* TASK ITEM: Repeat only the stretch of lines below that runs from the line with "intros H. apply" through the line with "Lemma lag_at pts", unaltered.

* AVAILABLE DATA:

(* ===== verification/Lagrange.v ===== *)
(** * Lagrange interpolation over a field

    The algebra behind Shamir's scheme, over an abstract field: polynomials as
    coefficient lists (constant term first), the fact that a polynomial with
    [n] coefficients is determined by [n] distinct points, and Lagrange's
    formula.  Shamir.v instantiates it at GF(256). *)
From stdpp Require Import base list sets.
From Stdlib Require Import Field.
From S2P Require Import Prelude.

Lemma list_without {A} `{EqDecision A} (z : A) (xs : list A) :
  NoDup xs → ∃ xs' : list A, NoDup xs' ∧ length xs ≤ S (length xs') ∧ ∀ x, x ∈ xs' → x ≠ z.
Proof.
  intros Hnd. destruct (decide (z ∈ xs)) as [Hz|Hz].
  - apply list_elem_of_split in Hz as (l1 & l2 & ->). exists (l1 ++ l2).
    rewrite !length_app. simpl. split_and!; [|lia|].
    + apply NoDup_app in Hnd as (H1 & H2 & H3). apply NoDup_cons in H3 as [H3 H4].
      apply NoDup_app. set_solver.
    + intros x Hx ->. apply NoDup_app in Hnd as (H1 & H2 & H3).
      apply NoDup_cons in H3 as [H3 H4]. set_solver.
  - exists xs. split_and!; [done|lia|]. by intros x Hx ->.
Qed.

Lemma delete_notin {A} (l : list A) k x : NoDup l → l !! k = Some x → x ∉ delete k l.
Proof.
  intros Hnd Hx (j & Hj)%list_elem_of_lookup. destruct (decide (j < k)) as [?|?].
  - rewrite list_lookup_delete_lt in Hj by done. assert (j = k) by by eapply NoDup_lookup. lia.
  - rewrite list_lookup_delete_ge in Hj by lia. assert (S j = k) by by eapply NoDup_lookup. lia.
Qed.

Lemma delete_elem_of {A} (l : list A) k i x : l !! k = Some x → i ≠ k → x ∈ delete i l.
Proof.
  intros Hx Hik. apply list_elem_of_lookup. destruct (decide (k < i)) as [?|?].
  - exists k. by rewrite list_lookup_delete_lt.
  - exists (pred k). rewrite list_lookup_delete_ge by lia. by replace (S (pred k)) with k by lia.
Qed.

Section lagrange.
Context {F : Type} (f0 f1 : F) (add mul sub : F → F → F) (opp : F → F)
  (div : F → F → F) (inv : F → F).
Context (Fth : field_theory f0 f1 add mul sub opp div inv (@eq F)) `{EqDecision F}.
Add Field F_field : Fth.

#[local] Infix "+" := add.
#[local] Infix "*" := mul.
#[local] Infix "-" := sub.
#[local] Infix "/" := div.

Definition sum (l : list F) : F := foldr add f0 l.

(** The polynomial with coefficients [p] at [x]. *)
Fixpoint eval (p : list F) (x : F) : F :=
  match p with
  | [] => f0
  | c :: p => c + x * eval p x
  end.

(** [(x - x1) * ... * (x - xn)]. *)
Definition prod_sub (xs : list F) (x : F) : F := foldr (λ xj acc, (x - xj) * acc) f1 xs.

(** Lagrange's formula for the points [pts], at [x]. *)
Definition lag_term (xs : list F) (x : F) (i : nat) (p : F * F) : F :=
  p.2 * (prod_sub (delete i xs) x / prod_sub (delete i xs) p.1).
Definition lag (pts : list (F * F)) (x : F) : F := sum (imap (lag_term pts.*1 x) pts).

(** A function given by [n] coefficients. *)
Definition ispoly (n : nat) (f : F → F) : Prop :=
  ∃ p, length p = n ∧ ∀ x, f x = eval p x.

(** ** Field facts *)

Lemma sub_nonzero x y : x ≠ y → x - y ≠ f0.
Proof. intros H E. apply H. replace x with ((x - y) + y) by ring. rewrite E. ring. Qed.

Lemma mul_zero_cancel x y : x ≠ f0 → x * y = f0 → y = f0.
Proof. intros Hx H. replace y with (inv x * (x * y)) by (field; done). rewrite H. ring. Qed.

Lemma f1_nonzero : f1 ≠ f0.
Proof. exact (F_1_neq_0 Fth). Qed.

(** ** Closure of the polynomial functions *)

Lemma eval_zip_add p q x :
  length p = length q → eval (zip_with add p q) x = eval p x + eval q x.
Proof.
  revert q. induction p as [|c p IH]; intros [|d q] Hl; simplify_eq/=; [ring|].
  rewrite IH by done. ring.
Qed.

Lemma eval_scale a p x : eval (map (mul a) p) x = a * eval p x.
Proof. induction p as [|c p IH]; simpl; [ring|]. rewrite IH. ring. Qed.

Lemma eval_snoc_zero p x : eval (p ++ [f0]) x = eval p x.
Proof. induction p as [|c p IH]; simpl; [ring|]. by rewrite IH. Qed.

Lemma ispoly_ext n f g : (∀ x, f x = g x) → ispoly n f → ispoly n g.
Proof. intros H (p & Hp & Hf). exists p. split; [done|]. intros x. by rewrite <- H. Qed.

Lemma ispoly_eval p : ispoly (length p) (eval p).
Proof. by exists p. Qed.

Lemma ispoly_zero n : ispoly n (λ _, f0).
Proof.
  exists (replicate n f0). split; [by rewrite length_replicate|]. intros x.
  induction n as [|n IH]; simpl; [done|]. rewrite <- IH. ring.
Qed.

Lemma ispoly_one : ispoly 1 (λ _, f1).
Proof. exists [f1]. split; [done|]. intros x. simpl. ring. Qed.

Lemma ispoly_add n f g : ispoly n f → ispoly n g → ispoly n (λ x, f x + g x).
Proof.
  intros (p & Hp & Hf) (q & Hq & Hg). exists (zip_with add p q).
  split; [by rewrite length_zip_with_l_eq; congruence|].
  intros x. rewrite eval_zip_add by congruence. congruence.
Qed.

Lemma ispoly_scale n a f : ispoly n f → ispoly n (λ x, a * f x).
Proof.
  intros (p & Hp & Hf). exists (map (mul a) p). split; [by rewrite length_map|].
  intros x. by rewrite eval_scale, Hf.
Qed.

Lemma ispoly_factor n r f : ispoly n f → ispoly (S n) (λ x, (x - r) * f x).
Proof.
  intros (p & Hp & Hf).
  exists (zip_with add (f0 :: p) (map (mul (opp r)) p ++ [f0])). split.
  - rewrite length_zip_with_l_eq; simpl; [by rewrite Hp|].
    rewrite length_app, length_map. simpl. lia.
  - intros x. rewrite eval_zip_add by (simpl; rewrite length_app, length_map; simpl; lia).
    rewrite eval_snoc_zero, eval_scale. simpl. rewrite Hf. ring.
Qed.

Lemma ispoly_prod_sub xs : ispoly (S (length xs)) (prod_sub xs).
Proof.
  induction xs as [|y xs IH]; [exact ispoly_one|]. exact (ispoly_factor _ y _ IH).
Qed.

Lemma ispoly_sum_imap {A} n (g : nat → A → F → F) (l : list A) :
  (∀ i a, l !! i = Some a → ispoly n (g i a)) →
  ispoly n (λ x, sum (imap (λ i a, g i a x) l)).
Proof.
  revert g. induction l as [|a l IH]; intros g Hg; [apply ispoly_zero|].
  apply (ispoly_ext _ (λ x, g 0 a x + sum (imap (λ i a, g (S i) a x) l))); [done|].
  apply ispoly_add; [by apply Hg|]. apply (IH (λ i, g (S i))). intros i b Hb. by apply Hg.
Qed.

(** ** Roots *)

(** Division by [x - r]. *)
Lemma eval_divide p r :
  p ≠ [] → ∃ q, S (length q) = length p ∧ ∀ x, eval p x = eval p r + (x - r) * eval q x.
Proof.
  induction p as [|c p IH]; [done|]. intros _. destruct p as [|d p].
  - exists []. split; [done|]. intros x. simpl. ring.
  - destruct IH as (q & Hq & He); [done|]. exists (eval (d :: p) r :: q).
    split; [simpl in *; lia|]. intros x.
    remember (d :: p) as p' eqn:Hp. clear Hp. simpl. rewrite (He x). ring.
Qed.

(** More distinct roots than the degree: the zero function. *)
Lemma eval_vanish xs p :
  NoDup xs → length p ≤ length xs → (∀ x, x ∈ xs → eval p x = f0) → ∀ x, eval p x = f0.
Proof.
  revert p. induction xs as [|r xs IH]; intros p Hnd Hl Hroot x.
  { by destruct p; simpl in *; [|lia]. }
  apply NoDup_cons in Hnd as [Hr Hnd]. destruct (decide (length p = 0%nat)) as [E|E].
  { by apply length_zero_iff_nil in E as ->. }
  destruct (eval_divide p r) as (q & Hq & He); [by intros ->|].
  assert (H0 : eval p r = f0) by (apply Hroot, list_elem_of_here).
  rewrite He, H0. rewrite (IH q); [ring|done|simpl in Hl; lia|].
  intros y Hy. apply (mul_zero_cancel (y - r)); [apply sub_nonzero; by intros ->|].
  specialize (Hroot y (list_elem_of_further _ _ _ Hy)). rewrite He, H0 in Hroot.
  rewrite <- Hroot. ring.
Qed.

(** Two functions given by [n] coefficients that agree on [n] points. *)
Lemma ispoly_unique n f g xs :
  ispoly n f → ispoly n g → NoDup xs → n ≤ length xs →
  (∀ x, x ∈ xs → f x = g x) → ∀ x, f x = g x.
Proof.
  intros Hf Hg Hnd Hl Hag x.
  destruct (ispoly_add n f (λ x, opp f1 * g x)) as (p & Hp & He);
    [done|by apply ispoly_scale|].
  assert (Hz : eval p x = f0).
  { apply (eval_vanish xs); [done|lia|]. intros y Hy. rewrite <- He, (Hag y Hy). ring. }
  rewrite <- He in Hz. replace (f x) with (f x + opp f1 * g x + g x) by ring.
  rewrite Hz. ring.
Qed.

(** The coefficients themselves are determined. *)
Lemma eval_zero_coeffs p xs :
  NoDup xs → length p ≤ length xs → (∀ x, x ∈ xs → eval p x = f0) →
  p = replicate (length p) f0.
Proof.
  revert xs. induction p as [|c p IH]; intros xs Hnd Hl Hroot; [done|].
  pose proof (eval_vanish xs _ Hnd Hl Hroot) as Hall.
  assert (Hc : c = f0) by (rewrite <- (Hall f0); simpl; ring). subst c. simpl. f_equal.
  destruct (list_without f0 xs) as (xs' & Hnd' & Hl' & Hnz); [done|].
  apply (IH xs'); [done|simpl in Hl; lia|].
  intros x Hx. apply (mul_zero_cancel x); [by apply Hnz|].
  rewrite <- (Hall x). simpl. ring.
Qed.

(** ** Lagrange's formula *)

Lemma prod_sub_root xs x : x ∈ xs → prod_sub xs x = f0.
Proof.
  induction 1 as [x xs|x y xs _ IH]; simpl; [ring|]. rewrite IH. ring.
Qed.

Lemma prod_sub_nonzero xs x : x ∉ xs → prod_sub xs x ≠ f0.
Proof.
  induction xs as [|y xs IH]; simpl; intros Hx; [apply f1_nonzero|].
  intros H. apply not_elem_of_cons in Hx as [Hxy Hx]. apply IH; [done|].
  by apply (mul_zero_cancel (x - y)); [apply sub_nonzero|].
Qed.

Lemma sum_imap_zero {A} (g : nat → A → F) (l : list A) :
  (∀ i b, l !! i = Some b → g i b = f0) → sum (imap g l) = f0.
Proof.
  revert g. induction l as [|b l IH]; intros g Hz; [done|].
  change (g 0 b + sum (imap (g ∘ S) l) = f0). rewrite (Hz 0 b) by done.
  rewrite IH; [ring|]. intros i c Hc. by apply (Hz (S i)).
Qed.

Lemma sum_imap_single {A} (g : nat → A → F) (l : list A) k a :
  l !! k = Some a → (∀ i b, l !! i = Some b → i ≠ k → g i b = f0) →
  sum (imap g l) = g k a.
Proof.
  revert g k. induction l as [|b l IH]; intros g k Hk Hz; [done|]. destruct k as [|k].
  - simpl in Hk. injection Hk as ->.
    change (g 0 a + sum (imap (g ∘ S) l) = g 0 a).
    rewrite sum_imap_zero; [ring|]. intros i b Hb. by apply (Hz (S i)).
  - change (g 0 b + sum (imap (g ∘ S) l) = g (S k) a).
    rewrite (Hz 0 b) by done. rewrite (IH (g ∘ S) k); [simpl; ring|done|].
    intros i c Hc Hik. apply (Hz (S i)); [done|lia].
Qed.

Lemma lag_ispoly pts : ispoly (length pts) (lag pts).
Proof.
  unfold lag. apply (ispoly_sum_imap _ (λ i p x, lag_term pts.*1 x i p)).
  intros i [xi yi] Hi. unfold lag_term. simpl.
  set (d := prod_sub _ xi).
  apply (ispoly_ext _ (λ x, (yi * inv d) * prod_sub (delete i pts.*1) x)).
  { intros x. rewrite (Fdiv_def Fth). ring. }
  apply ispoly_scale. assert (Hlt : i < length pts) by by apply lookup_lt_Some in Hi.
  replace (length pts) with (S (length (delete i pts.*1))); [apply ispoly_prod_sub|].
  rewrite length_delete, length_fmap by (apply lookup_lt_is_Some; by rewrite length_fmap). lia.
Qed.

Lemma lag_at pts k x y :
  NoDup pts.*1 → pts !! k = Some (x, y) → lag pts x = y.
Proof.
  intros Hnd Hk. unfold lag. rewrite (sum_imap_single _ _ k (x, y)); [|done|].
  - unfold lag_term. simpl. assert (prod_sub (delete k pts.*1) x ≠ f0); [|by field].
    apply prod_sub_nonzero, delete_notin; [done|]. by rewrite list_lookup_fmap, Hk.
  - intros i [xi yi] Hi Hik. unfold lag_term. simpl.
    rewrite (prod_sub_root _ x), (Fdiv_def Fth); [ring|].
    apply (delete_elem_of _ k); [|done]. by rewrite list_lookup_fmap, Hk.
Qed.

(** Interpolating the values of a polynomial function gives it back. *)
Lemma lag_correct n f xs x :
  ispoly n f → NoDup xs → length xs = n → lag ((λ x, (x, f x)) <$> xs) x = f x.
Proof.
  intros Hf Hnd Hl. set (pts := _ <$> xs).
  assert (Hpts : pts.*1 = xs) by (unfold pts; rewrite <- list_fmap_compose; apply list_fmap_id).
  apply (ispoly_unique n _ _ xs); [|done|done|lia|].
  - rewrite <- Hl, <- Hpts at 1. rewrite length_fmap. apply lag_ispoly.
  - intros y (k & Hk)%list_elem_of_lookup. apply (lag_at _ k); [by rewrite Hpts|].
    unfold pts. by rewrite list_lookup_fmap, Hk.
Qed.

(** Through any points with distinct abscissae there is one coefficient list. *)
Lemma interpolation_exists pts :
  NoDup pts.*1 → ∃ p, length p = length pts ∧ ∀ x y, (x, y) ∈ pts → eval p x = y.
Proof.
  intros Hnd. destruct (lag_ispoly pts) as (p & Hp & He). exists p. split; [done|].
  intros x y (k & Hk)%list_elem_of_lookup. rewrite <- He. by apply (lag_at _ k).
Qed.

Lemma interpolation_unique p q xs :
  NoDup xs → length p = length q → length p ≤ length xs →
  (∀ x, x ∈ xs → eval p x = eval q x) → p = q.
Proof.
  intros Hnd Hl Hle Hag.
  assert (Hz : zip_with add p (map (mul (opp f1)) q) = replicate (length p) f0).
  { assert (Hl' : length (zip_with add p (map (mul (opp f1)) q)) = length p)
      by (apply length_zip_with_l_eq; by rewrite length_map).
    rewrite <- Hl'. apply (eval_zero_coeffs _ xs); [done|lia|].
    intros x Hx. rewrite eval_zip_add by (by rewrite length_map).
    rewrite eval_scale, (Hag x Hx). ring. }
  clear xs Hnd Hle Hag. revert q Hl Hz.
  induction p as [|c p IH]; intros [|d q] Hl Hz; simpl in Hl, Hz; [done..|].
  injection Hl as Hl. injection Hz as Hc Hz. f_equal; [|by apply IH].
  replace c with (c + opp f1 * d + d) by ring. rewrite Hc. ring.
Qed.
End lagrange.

* WORKED SOLUTION:
  intros H. apply not_elem_of_cons in Hx as [Hxy Hx]. apply IH; [done|].
  by apply (mul_zero_cancel (x - y)); [apply sub_nonzero|].
Qed.

Lemma sum_imap_zero {A} (g : nat → A → F) (l : list A) :
  (∀ i b, l !! i = Some b → g i b = f0) → sum (imap g l) = f0.
Proof.
  revert g. induction l as [|b l IH]; intros g Hz; [done|].
  change (g 0 b + sum (imap (g ∘ S) l) = f0). rewrite (Hz 0 b) by done.
  rewrite IH; [ring|]. intros i c Hc. by apply (Hz (S i)).
Qed.

Lemma sum_imap_single {A} (g : nat → A → F) (l : list A) k a :
  l !! k = Some a → (∀ i b, l !! i = Some b → i ≠ k → g i b = f0) →
  sum (imap g l) = g k a.
Proof.
  revert g k. induction l as [|b l IH]; intros g k Hk Hz; [done|]. destruct k as [|k].
  - simpl in Hk. injection Hk as ->.
    change (g 0 a + sum (imap (g ∘ S) l) = g 0 a).
    rewrite sum_imap_zero; [ring|]. intros i b Hb. by apply (Hz (S i)).
  - change (g 0 b + sum (imap (g ∘ S) l) = g (S k) a).
    rewrite (Hz 0 b) by done. rewrite (IH (g ∘ S) k); [simpl; ring|done|].
    intros i c Hc Hik. apply (Hz (S i)); [done|lia].
Qed.

Lemma lag_ispoly pts : ispoly (length pts) (lag pts).
Proof.
  unfold lag. apply (ispoly_sum_imap _ (λ i p x, lag_term pts.*1 x i p)).
  intros i [xi yi] Hi. unfold lag_term. simpl.
  set (d := prod_sub _ xi).
  apply (ispoly_ext _ (λ x, (yi * inv d) * prod_sub (delete i pts.*1) x)).
  { intros x. rewrite (Fdiv_def Fth). ring. }
  apply ispoly_scale. assert (Hlt : i < length pts) by by apply lookup_lt_Some in Hi.
  replace (length pts) with (S (length (delete i pts.*1))); [apply ispoly_prod_sub|].
  rewrite length_delete, length_fmap by (apply lookup_lt_is_Some; by rewrite length_fmap). lia.
Qed.

Lemma lag_at pts k x y :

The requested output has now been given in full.